Die Gegenreaktion hat die Regierung unter Druck gesetzt, den Umfang und die technischen Schutzmaßnahmen der Initiative zu erklären.

Politische Spannungen rund um den digitalen Zugang entstehen

Die politischen Folgen weiteten sich rasch aus, nachdem die Direktive öffentlich wurde. Oppositionsmitglieder forderten die Rücknahme der Verfügung und stellten die verpflichtende App als potenzielles Mittel für digitale Übergriffe dar.

Im Parlament drehten sich die Diskussionen um die Möglichkeit eines massenhaften Zugriffs auf Nutzerdaten, wenn die Regierung die Kontrolle über die App auf Geräteebene beibehält.

Das Telekommunikationsministerium reagierte, indem es auf den Anstieg der Cyberkriminalität und die Größe des indischen Gebrauchthandymarktes hinweist.

Beamte sagten, gestohlene oder auf die schwarze Liste gelistete Telefone werden routinemäßig mit gefälschten Kennungen weiterverkauft, und die App sei darauf ausgelegt, solche Aktivitäten über Netzwerke hinweg zu blockieren.

Das Ministerium betonte, dass die Eindämmung des Missbrauchs von Geräten Priorität hat, insbesondere da Hacking und telefonbasierter Betrug zunehmen.

Hersteller bewerten die unmittelbare Wirkung

Andere Smartphone-Hersteller prüfen die Bestellung noch.

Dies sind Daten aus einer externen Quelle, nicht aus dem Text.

Definition fabs (f : spec_float) : spec_float :=
  match f with S754_zero _ => S754_zero false | S754_infinity _ => S754_infinity false | S754_finite _ m e => S754_finite false m e | S754_nan => S754_nan end.
(** [f64::EPSILON] *)
Definition epsilon64 : spec_float := binary_normalize 53 1024 1 (-52) false.
(** [input/wlr_backend.rs:520-520 inject_event] *)
Definition time_ms (usec : Z) : Z := wrap 32 (usec / 1000).
(** [input/wlr_backend.rs:523-640 inject_event] *)
Definition pointer_requests b (d : Z) (e : PointerEvent) : list VirtualRequest :=
  match e with
  | Motion dx dy t => [PMotion d (time_ms t) dx dy; PFrame d]
  | MotionAbsolute x y stream t => let '(ax, ay) := absolute_position b stream x y in [PMotionAbsolute d (time_ms t) ax ay extent extent; PFrame d]
  | Button button s t => [PButton d (time_ms t) button s; PFrame d]
  | Scroll dx dy t =>
      let some v := fgt (fabs v) epsilon64 in let none v := fle (fabs v) epsilon64 in
      [PAxisSource d false] ++ (if some dy then [PAxis d (time_ms t) Vertical dy] else []) ++ (if some dx then [PAxis d (time_ms t) Horizontal dx] else []) ++
      (if none dy && none dx then [PAxisStop d (time_ms t) Vertical; PAxisStop d (time_ms t) Horizontal] else []) ++ [PFrame d]
  | ScrollDiscrete a steps t => [PAxisSource d true; PAxisDiscrete d (time_ms t) a (mul64 (f64_of_Z steps) (f64_of_Z 15)) steps; PFrame d]
  | ScrollStop t => [PAxisStop d (time_ms t) Vertical; PAxisStop d (time_ms t) Horizontal; PFrame d]
  end.
(** A key, followed by the modifiers as the library sees them after it.
    [input/wlr_backend.rs:642-676 inject_event] *)
Definition key_requests b (d : Z) (e : KeyboardEvent) : list VirtualRequest * WlrInputBackend X :=
  let pressed := match key_state e with KeyPressed => true | KeyReleased => false end in
  let s := update_key (xkb b) (wrap 32 (keycode e + 8)) pressed (xkb_state b) in
  ([VKey d (time_ms (key_time e)) (keycode e) (if pressed then 1 else 0); VModifiers d (serialize (xkb b) s)], with_xkb_state s b).
(** An event for a device that the session does not have does nothing.
    [input/wlr_backend.rs:514-690 inject_event] *)
Definition inject_event l (session : str) (e : InputEvent) b : outcome PortalError unit * list VirtualRequest * WlrInputBackend X :=
  match contexts b !! session with
  | None => (Err (SessionNotFound session), [], b)
  | Some c =>
      match e with
      | Touch _ => (Err (ConfigError (lit "Touch input not supported via wlr virtual pointer protocol")), [], b)
      | Pointer e => (flush l, match ctx_pointer c with Some d => pointer_requests b d e | None => [] end, b)
      | Keyboard e =>
          match ctx_keyboard c with
          | Some d => let '(rs, b) := key_requests b d e in (flush l, rs, b)
          | None => (flush l, [], b)
          end
      end
  end.
(** [input/wlr_backend.rs:698-700 has_context] *)
Definition has_context (session : str) b : bool := match contexts b !! session with Some _ => true | None => false end.
(** [input/wlr_backend.rs:702-704 context_count] *)
Definition context_count b : nat := size (contexts b).
(** [input/wlr_backend.rs:733-746 set_stream_mappings] *)
Definition set_stream_mappings (ms : list StreamOutputMapping) b : WlrInputBackend X :=
  with_stream_mappings (foldl (fun m x => <[stream_node_id x := x]> m) ∅ ms) b.
(** [input/wlr_backend.rs:706-731 keysym_to_keycode] *)
Definition keysym_to_keycode (keysym : Z) b : option Z :=
  let codes := map (fun i => min_keycode (xkb b) + Z.of_nat i) (seq 0 (Z.to_nat (max_keycode (xkb b) - min_keycode (xkb b) + 1))) in
  match List.find (fun c => existsb (existsb (Z.eqb keysym)) (keysyms (xkb b) c)) codes with Some c => Some (c - 8) | None => None end.
End wlr.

Samsung und Xiaomi, die auf Android arbeiten, haben mehr Spielraum, um solche Anforderungen zu integrieren, da die Software Open Source ist und es Herstellern ermöglicht, ihre Systeme zu modifizieren.

Apple verfügt nicht über diese Flexibilität, was diese Richtlinie für sein Ökosystem schwieriger macht.

Die Entwicklung erfolgt zudem zu einer Zeit, in der die globalen App-Store-Regeln unter Prüfung stehen, einschließlich einer separaten Herausforderung in Indien, bei der Tinder-Eigentümer Match die Gebühren des Apple App Store angefochten hat.

Indiens Mandat steht im Einklang mit einem breiteren globalen Trend, bei dem Regierungen darauf abzielen, Cyberkriminalität einzudämmen, indem sie die Nutzung kompromittierter Geräte blockieren. Jüngste Maßnahmen in Russland und anderen Märkten spiegeln diese Ziele wider.

Indiens Ansatz sticht jedoch hervor, weil er die verpflichtende Installation einer staatlich betriebenen App für eine der weltweit größten Smartphone-Nutzerpopulationen durchsetzt.

Das Ausmaß der Einführung und die Geschwindigkeit der Umsetzung machen dies zu einer der bedeutendsten Entwicklungen der digitalen Politik des Jahres.